(** ** Balances *)

(** C24: the printed balance is exact.  A successful balance request answers for
    an active wallet of the caller with the node's amount, in lamports and in
    SOL; below [2 ^ 52] lamports (about four and a half million SOL) the SOL
    text, computed through two roundings of a double, is the exact decimal. *)
Theorem balance_exact (e : TransferEnv T) (token : TokenData) (wid : string) (st st' : St)
    (resp : BalanceResponse) (Hget : get_balance e token wid st = (Ok resp, st')) :
  ∃ wallet key lamports,
    (wallet_get (re_io (te_req e) 0%nat) wid (storage st)).1 = Ok wallet ∧
    w_owner_user_id wallet = sub token ∧ w_status wallet = WActive ∧
    pubkey_from_str (w_public_address wallet) = Some key ∧ te_balance e key = Ok lamports ∧
    (tb_raw_amount <$> br_balances resp) = [show_u64 lamports] ∧
    (0 ≤ lamports < 2 ^ 52 →
       (tb_ui_amount <$> br_balances resp) =
         [show_u64 (lamports / 10 ^ 9) +:+ "." +:+ pad_digits 9 (lamports mod 10 ^ 9) ""]).
Proof.
  apply act_bind_ok in Hget as (wallet & s1 & Hw & Hget).
  apply owned_wallet_ok in Hw as (Hw & Hown & Hact & _). peel Hget as bal Hb. injection Hget as <- _.
  apply result_bind_ok in Hb as (key & Hk%ok_or_ok & Hb).
  apply result_bind_ok in Hb as (lam & Hl%map_err_ok & Hb). injection Hb as <-.
  exists wallet, key, lam. split_and!; [done..|]. intros Hlam. cbn [br_balances fmap list_fmap tb_ui_amount].
  by rewrite fmt_sol_exact.
Qed.
End Transfers.

(** ** Examples *)

(** Two keypairs. *)
#[export] Instance keys2 : SolanaKeys bool := {
  kp_try_from b := Ok (bool_decide (b = [1]));
  kp_to_bytes k := if k : bool then [1] else [2];
  kp_pubkey k := if k : bool then "aa" else "bb";
}.
#[export] Instance system0 : SystemCrates := {
  system_transfer from to lamports :=
    mkInstruction system_program_id [meta_new from true; meta_new to false]
      (put_u32 2 +:+ put_u64 lamports);
}.
Definition tenv0 : TransferEnv table0 :=
  mkTransferEnv req0 net0 rpc3 (λ _, Ok 1500000001) (λ _ _ _, Ok 5000) (mkDateTime 9 0)
    (ienv0 []) (mkDateTime 20 0) (mkDateTime 21 0) 30 31.
Definition w_two : AppState table0 lru1 :=
  (create_wallet (K := bool) req0 bob None false "w2"
     (create_wallet (K := bool) req0 alice None true "w1" wst0).2).2.
Definition pay_bob : SendTransactionRequest := mkSendReq "bb" 250 "native" None.
Definition pay_token : SendTransactionRequest := mkSendReq "bb" 250 "spl:cc" (Some 6).
Definition w_paid : AppState table0 lru1 :=
  (send_transaction (K := bool) tenv0 alice "w1" pay_bob w_two).2.
Definition sent0 : SendTransactionResponse := mkSent "sig" (explorer_tx_url net0 "sig") "w1".
Definition later0 : list idx_op := [Cycle net0 env0 (λ _, ienv0 [])].

Lemma pay_typed r t d : (∀ x, d = Some x → is_u8 x) → payload_typed (mkSendReq r 250 t d).
Proof. intros Hd. by split; [vm_compute|]. Qed.
Lemma pay_bob_ok : send_transaction (K := bool) tenv0 alice "w1" pay_bob w_two = (Ok sent0, w_paid).
Proof. unfold w_paid. apply surjective_pairing_with. by vm_compute. Qed.

Lemma transfer_authorised_witness :
  let st' := (send_transaction (K := bool) tenv0 alice "w1" pay_token w_two).2 in
  ∃ wallet from to ixs ty,
    transferred tenv0 alice "w1" pay_token w_two st' sent0 wallet from to ixs ty ∧
    (reliable env0 → ∃ b, to_vec (record_of tenv0 "w1" pay_token sent0 wallet ty) = Ok b ∧
       stored_bytes (tx_db st') "sig" = Some b) ∧
    ∀ now, (get_first_page now (w_public_address wallet) (tx_cache st')).1 = None.
Proof.
  apply (transfer_authorised (K := bool) tenv0 alice "w1" pay_token w_two _ sent0).
  - apply pay_typed. intros x [= <-]. by vm_compute.
  - apply surjective_pairing_with. by vm_compute.
Defined.
Lemma sent_transfer_tracked_witness :
  ∃ wallet ty, (get_transaction_status tenv0 alice "w1" "sig" (idx_history later0 w_paid)).1 =
    Ok (mkTxStatus (record_of tenv0 "w1" pay_bob sent0 wallet ty)).
Proof.
  eapply (sent_transfer_tracked (K := bool) tenv0 alice "w1" pay_bob w_two w_paid _ sent0 later0 tenv0
    alice); [by apply pay_typed|apply pay_bob_ok|done..|].
  apply surjective_pairing_with. vm_compute. reflexivity.
Defined.
Lemma recipient_cannot_query_transfer_witness :
  (get_transaction_status tenv0 bob "w2" "sig" (idx_history later0 w_paid)).1 =
    Err (Api.not_found "transaction sig not found for wallet w2").
Proof.
  eapply (recipient_cannot_query_transfer (K := bool) tenv0 alice "w1" pay_bob w_two w_paid _ sent0 later0
    tenv0 bob "w2"); [by apply pay_typed|apply pay_bob_ok|done..| | |done].
  - apply surjective_pairing_with. vm_compute. reflexivity.
  - reflexivity.
Defined.
Lemma balance_exact_witness :
  ∃ wallet key lamports,
    (wallet_get IoOk "w1" (storage w_two)).1 = Ok wallet ∧
    w_owner_user_id wallet = "al" ∧ w_status wallet = WActive ∧
    pubkey_from_str (w_public_address wallet) = Some key ∧ Ok 1500000001 = Ok (E := string) lamports ∧
    ["1500000001"] = [show_u64 lamports] ∧
    (0 ≤ lamports < 2 ^ 52 →
       ["1.500000001"] = [show_u64 (lamports / 10 ^ 9) +:+ "." +:+ pad_digits 9 (lamports mod 10 ^ 9) ""]).
Proof.
  apply (balance_exact tenv0 alice "w1" w_two (get_balance tenv0 alice "w1" w_two).2
    (mkBalances "w1" "aa" "Solana Devnet" [mkBalance "SOL" "" "1500000001" "1.500000001" 9])).
  apply surjective_pairing_with. by vm_compute.
Defined.
(** ** Requests *)

Inductive outcome :=
| NoRoute
| MethodNotAllowed
| Refused (code : Z) (msg : string)
| Reached (ep : endpoint) (token : option TokenData).

Section Dispatch.
Context {K : Type} `{JwtCrates K, Serde JwksResponse}.
Abbreviation Cache := (option (JwksCache K)).

Record request := mkRequest {
  rq_method : http_method; rq_path : string; rq_header : option string; rq_env : AuthEnv }.
Definition dispatch (audience : string) (enclave : Jwk) (q : request) (cache : Cache) :
    outcome * Cache :=
  match select (rq_path q) with
  | None => (NoRoute, cache)
  | Some pat =>
      match handler_of (rq_method q) pat with
      | None => (MethodNotAllowed, cache)
      | Some ep =>
          match guard_of ep with
          | None => (Reached ep None, cache)
          | Some role =>
              match require_role role (rq_env q) audience enclave (rq_header q) cache with
              | (Ok token, cache') => (Reached ep (Some token), cache')
              | (Err (code, msg), cache') => (Refused code msg, cache')
              end
          end
      end
  end.
Definition served (audience : string) (enclave : Jwk) (qs : list request) : Cache :=
  foldl (λ c q, (dispatch audience enclave q c).2) None qs.
End Dispatch.
Arguments dispatch {K _ _} _ _ _ _.

(** ** Facts *)

(** No two routes share a path and a method, and every route is reached by its
    own path with plain parameters. *)
Definition route_path (pat : string) : string :=
  String.concat "/" ("" :: ((λ s, if is_param s then "x" else s) <$> segments pat)).
Definition reached (r : http_method * string * endpoint) : bool :=
  bool_decide (select (route_path r.1.2) = Some r.1.2) &&
  bool_decide (handler_of r.1.1 r.1.2 = Some r.2).
Lemma routes_reached : forallb reached app = true.
Proof. vm_compute. reflexivity. Qed.
(** The literal paths below [/v1/drt/pools] are not taken for an address. *)
Lemma literal_first :
  select "/v1/drt/pools/list" = Some "/v1/drt/pools/list" ∧
  select "/v1/drt/pools/by-wallet/w1" = Some "/v1/drt/pools/by-wallet/{wallet_id}" ∧
  select "/v1/drt/pools/9xQe" = Some "/v1/drt/pools/{pool_pda}".
Proof. vm_compute. done. Qed.

Lemma if_not_present_spec name value headers :
  (∃ v, (name, v) ∈ if_not_present name value headers) ∧
  headers ⊆ if_not_present name value headers ∧
  ((∀ v, (name, v) ∉ headers) → (name, value) ∈ if_not_present name value headers).
Proof.
  unfold if_not_present. destruct (existsb _ headers) eqn:He.
  - apply existsb_exists in He as ([n v] & Hin%list_elem_of_In & Hn%bool_decide_eq_true). simpl in Hn.
    subst n. split; [by exists v|]. split; [done|]. intros Hno. by destruct (Hno v).
  - split; [exists value; set_solver|]. split; set_solver.
Qed.
(** No response is cached, framed or sniffed, unless a handler says otherwise,
    and what a handler sets is kept. *)
Lemma response_headers_spec headers :
  headers ⊆ response_headers headers ∧
  ∀ name value, (name, value) ∈ [("x-content-type-options", "nosniff"); ("x-frame-options", "DENY");
                                 ("cache-control", "no-store")] →
    (∃ v, (name, v) ∈ response_headers headers) ∧
    ((∀ v, (name, v) ∉ headers) → (name, value) ∈ response_headers headers).
Proof.
  unfold response_headers.
  destruct (if_not_present_spec "x-content-type-options" "nosniff" headers) as ([v1 He1] & Hs1 & Hd1).
  set (h1 := if_not_present "x-content-type-options" "nosniff" headers) in *.
  destruct (if_not_present_spec "x-frame-options" "DENY" h1) as ([v2 He2] & Hs2 & Hd2).
  assert (Hf : ∀ n v, (n, v) ∈ h1 → (n, v) ∈ headers ∨ n = "x-content-type-options").
  { intros n v. unfold h1, if_not_present. destruct (existsb _ headers); [by left|]. set_solver. }
  set (h2 := if_not_present "x-frame-options" "DENY" h1) in *.
  assert (Hg : ∀ n v, (n, v) ∈ h2 → (n, v) ∈ h1 ∨ n = "x-frame-options").
  { intros n v. unfold h2, if_not_present. destruct (existsb _ h1); [by left|]. set_solver. }
  destruct (if_not_present_spec "cache-control" "no-store" h2) as ([v3 He3] & Hs3 & Hd3).
  split; [set_solver|]. intros name value Hin.
  apply elem_of_cons in Hin as [Hn|Hin]; [|apply elem_of_cons in Hin as [Hn|Hin%list_elem_of_singleton]];
    simplify_eq; (split; [eexists; eauto|intros Hno]); auto.
  - apply Hs3, Hd2. intros v [Hv|Hv]%Hf; [by eapply Hno|done].
  - apply Hd3. intros v [[Hv|Hv]%Hf|Hv]%Hg; [by eapply Hno|done|done].
Qed.

(** The requests that change wallets, pools, rights or funds. *)
Definition manages_pools (ep : endpoint) : bool :=
  bool_decide (ep ∈ [CreateMaltaPool; CreateIobErpPool; GrantRight; RevokeGrant; UploadSchema;
                     InitializePool; IssueCredentials; RevokeCredentials; SuspendWallet;
                     ActivateWallet; LogRoleChange]).
Definition moves_own (ep : endpoint) : bool :=
  bool_decide (ep ∈ [CreateWallet; DeleteWallet; SendTransaction]).
Definition open_endpoint (ep : endpoint) : bool :=
  bool_decide (ep ∈ [Health; Liveness; Readiness; GetPublicKey; OpenapiJson]).
Lemma guards_sound ep :
  (guard_of ep = None → open_endpoint ep = true) ∧
  (manages_pools ep = true → guard_of ep = Some "admin") ∧
  (moves_own ep = true → guard_of ep = Some "user").
Proof. destruct ep; vm_compute; split_and!; intros; congruence. Qed.

Section Gate.
Context {K : Type} `{JwtLaws K, Serde JwksResponse}.
Abbreviation Cache := (option (JwksCache K)).

(** [td] comes from an authentic token of the request with at least the role. *)
Definition authentic (audience : string) (enclave : Jwk) (envs : list AuthEnv) (q : request)
    (td : TokenData) (required : string) : Prop :=
  ∃ token (keys : list (string * K)), rq_header q = Some ("Bearer " +:+ token) ∧
    recent_keys envs (rq_env q) keys ∧ token_valid keys (rq_env q) audience enclave token td ∧
    at_least (role td) required.

Lemma dispatch_spec audience enclave q (cache : Cache) envs :
  cache_from envs cache →
  let '(o, cache') := dispatch audience enclave q cache in
  cache_from (rq_env q :: envs) cache' ∧
  match o with
  | Reached ep tok =>
      (∃ pat, select (rq_path q) = Some pat ∧ handler_of (rq_method q) pat = Some ep) ∧
      match guard_of ep with
      | None => tok = None
      | Some r => ∃ td, tok = Some td ∧ authentic audience enclave envs q td r
      end
  | Refused code _ => code = 401 ∨ code = 403
  | _ => True
  end.
Proof.
  intros Hc. unfold dispatch.
  assert (Hold : cache_from (rq_env q :: envs) cache).
  { intros c Hcc. destruct (Hc c Hcc) as (ae0 & Hin & Hrest). exists ae0. set_solver. }
  destruct (select (rq_path q)) as [pat|] eqn:Hs; [|done].
  destruct (handler_of (rq_method q) pat) as [ep|] eqn:Hh; [|done].
  destruct (guard_of ep) as [r|] eqn:Hg; [|rewrite Hg; by eauto].
  pose proof (require_role_spec r (rq_env q) audience enclave (rq_header q) cache envs Hc) as Hr.
  destruct (require_role r (rq_env q) audience enclave (rq_header q) cache) as [[td|[code msg]] c'];
    destruct Hr as [Hc' Hr]; (split; [done|]).
  - rewrite Hg. split; [by eauto|]. exists td. split; [done|]. exact Hr.
  - destruct Hr as [?|[? _]]; auto.
Qed.
Lemma served_cache audience enclave qs (cache : Cache) envs :
  cache_from envs cache →
  cache_from (reverse (rq_env <$> qs) ++ envs)
    (foldl (λ c q, (dispatch audience enclave q c).2) cache qs).
Proof.
  revert cache envs. induction qs as [|q qs IH]; intros cache envs Hc; [done|].
  cbn [foldl fmap list_fmap]. rewrite reverse_cons, <-app_assoc. apply IH.
  pose proof (dispatch_spec audience enclave q cache envs Hc) as Hd.
  destruct (dispatch audience enclave q cache). by destruct Hd.
Qed.

(** C9: no request reaches a guarded handler without its token.  After any
    history of requests, a request that reaches a handler was routed there by its
    path and method; only the health, public key and API description handlers are
    open; any other one was given the data of an authentic, current token bound
    to this enclave with at least the role of the handler's signature - the admin
    role for everything that manages pools, rights or other users' wallets, the
    user role for one's own wallet and funds.  A refusal is 401 or 403. *)
Theorem handlers_gated (audience : string) (enclave : Jwk) (qs : list request) (q : request) :
  let envs := reverse (rq_env <$> qs) in
  match (dispatch (K := K) audience enclave q (served audience enclave qs)).1 with
  | Reached ep tok =>
      (∃ pat, select (rq_path q) = Some pat ∧ handler_of (rq_method q) pat = Some ep) ∧
      (tok = None → open_endpoint ep = true) ∧
      (∀ td, tok = Some td → ∃ r, guard_of ep = Some r ∧ authentic audience enclave envs q td r) ∧
      (manages_pools ep = true → ∃ td, tok = Some td ∧ authentic audience enclave envs q td "admin") ∧
      (moves_own ep = true → ∃ td, tok = Some td ∧ authentic audience enclave envs q td "user")
  | Refused code _ => code = 401 ∨ code = 403
  | _ => True
  end.
Proof.
  intros envs. assert (Hc : cache_from envs (served audience enclave qs : Cache)).
  { unfold envs. rewrite <-(app_nil_r (reverse _)). by apply served_cache. }
  pose proof (dispatch_spec audience enclave q _ envs Hc) as Hd.
  destruct (dispatch audience enclave q (served audience enclave qs)) as [[| |code msg|ep tok] c'];
    destruct Hd as [_ Hd]; simpl; try done. destruct Hd as [Hroute Hd].
  destruct (guards_sound ep) as (Hopen & Hpools & Hown). split_and!; [done|..].
  - intros ->. destruct (guard_of ep); [|by apply Hopen]. by destruct Hd as (td & ? & _).
  - intros td ->. destruct (guard_of ep) as [r|]; [|done]. exists r. split; [done|].
    destruct Hd as (td' & [= ->] & Ha). done.
  - intros Hm. by rewrite (Hpools Hm) in Hd.
  - intros Hm. by rewrite (Hown Hm) in Hd.
Qed.
End Gate.

(** ** Examples *)

Definition send_request (header : option string) : request :=
  mkRequest MPost "/v1/wallets/w1/send" header auth_env0.
Lemma handlers_gated_witness :
  (dispatch "relational-sdk" enclave0 (send_request None) (None : option (JwksCache string))).1 =
    Refused 401 "missing authorization header" ∧
  ∃ td, (dispatch (K := string) "relational-sdk" enclave0 (send_request (Some "Bearer token")) None).1 =
      Reached SendTransaction (Some td) ∧
    authentic (K := string) "relational-sdk" enclave0 [] (send_request (Some "Bearer token")) td "user".
Proof.
  split; [vm_compute; reflexivity|].
  pose proof (handlers_gated (K := string) "relational-sdk" enclave0 []
    (send_request (Some "Bearer token"))) as Hg.
  assert (Hd : (dispatch (K := string) "relational-sdk" enclave0 (send_request (Some "Bearer token")) None).1 =
    Reached SendTransaction (Some (mkTokenData "alice" "user"))) by (vm_compute; reflexivity).
  exists (mkTokenData "alice" "user"). split; [exact Hd|]. cbn [served foldl] in Hg. rewrite Hd in Hg.
  destruct Hg as (_ & _ & _ & _ & Hown). destruct (Hown eq_refl) as (td & [= <-] & Ha). exact Ha.
Defined.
----------------
=== Work item ===
Each line from the start of the listing above through the line containing "SOL; below [2" should be copied exactly, please, with no other lines added.

=== Solution for this exercise ===
(** ** Balances *)

(** C24: the printed balance is exact.  A successful balance request answers for
    an active wallet of the caller with the node's amount, in lamports and in
    SOL; below [2 ^ 52] lamports (about four and a half million SOL) the SOL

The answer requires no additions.